The primary disadvantage of within-subjects designs is that they can result in carryover effects. A carryover effect is an effect of being tested in one condition on participants’ behavior in later conditions. One type of carryover effect is a practice effect , where participants perform a task better in later conditions because they have had a chance to practice it. Another type is a fatigue effect , where participants perform a task worse in later conditions because they become tired or bored. Being tested in one condition can also change how participants perceive stimuli or interpret their task in later conditions. This is called a context effect . For example, an average-looking defendant might be judged more harshly when participants have just judged an attractive defendant than when they have just judged an unattractive defendant. Within-subjects experiments also make it easier for participants to guess the hypothesis. For example, a participant who is asked to judge the guilt of an attractive defendant and then is asked to judge the guilt of an unattractive defendant is likely to guess that the hypothesis is that defendant attractiveness affects judgments of guilt. This could lead the participant to judge the unattractive defendant more harshly because he thinks this is what he is expected to do. Or it could make participants judge the two defendants similarly in an effort to be “fair.”

Carryover effects can be interesting in their own right. (Does the attractiveness of one person depend on the attractiveness of other people that we have seen recently?) But when they are not the focus of the research, carryover effects can be problematic. Imagine, for example, that participants judge the guilt of an attractive defendant and then judge the guilt of an unattractive defendant. If they judge the unattractive defendant more harshly, this might be because of his unattractiveness. But it could be instead that they judge him more harshly because they are becoming bored or tired. In other words, the order of the conditions is a confounding variable. The attractive condition is always the first condition and the unattractive condition the second. Thus any difference between the conditions in terms of the dependent variable could be caused by the order of the conditions and not the independent variable itself.

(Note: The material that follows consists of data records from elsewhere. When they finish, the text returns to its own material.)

Lemma get_user_stored (st : Store) (u : User.t) :
  NoDup (map User.id (users st)) -> In u (users st) ->
  get_user st (User.id u) = Some u.
Proof. apply (find_key_unique User.id). Qed.

Lemma get_user_absent (st : Store) (n : Z) :
  (forall u, In u (users st) -> User.id u <> n) -> get_user st n = None.
Proof.
  intros H. unfold get_user.
  destruct (find (fun u => User.id u =? n) (users st)) as [u|] eqn:Hf;
    [|reflexivity].
  apply (find_some_key User.id) in Hf. destruct Hf as [Hin Hid].
  now destruct (H u Hin).
Qed.

Lemma get_hall_absent (st : Store) (n : Z) :
  (forall h, In h (halls st) -> DiningHall.id h <> n) -> get_hall st n = None.
Proof.
  intros H. unfold get_hall.
  destruct (find (fun h => DiningHall.id h =? n) (halls st)) as [h|] eqn:Hf;
    [|reflexivity].
  apply (find_some_key DiningHall.id) in Hf. destruct Hf as [Hin Hid].
  now destruct (H h Hin).
Qed.

Lemma outcome_parsed (req : Request) (st : Store) (c : string) (n : Z) :
  cookie_user_id req = Some c -> py_int c = Some n ->
  read_user_from_cookie_outcome req st =
  if int_overflows n then Raised OverflowError
  else Returned (get_user st n).
Proof.
  intros Hc Hn. unfold read_user_from_cookie_outcome. rewrite Hc, Hn.
  destruct (py_int_some c n Hn) as [_ ->]. reflexivity.
Qed.

End SessionFacts.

There is a solution to the problem of order effects, however, that can be used in many situations. It is counterbalancing , which means testing different participants in different orders. For example, some participants would be tested in the attractive defendant condition followed by the unattractive defendant condition, and others would be tested in the unattractive condition followed by the attractive condition. With three conditions, there would be six different orders (ABC, ACB, BAC, BCA, CAB, and CBA), so some participants would be tested in each of the six orders. With counterbalancing, participants are assigned to orders randomly, using the techniques we have already discussed. Thus random assignment plays an important role in within-subjects designs just as in between-subjects designs. Here, instead of randomly assigning to conditions, they are randomly assigned to different orders of conditions. In fact, it can safely be said that if a study does not involve random assignment in one form or another, it is not an experiment.

There are two ways to think about what counterbalancing accomplishes. One is that it controls the order of conditions so that it is no longer a confounding variable. Instead of the attractive condition always being first and the unattractive condition always being second, the attractive condition comes first for some participants and second for others. Likewise, the unattractive condition comes first for some participants and second for others. Thus any overall difference in the dependent variable between the two conditions cannot have been caused by the order of conditions. A second way to think about what counterbalancing accomplishes is that if there are carryover effects, it makes it possible to detect them. One can analyze the data separately for each order to see whether it had an effect.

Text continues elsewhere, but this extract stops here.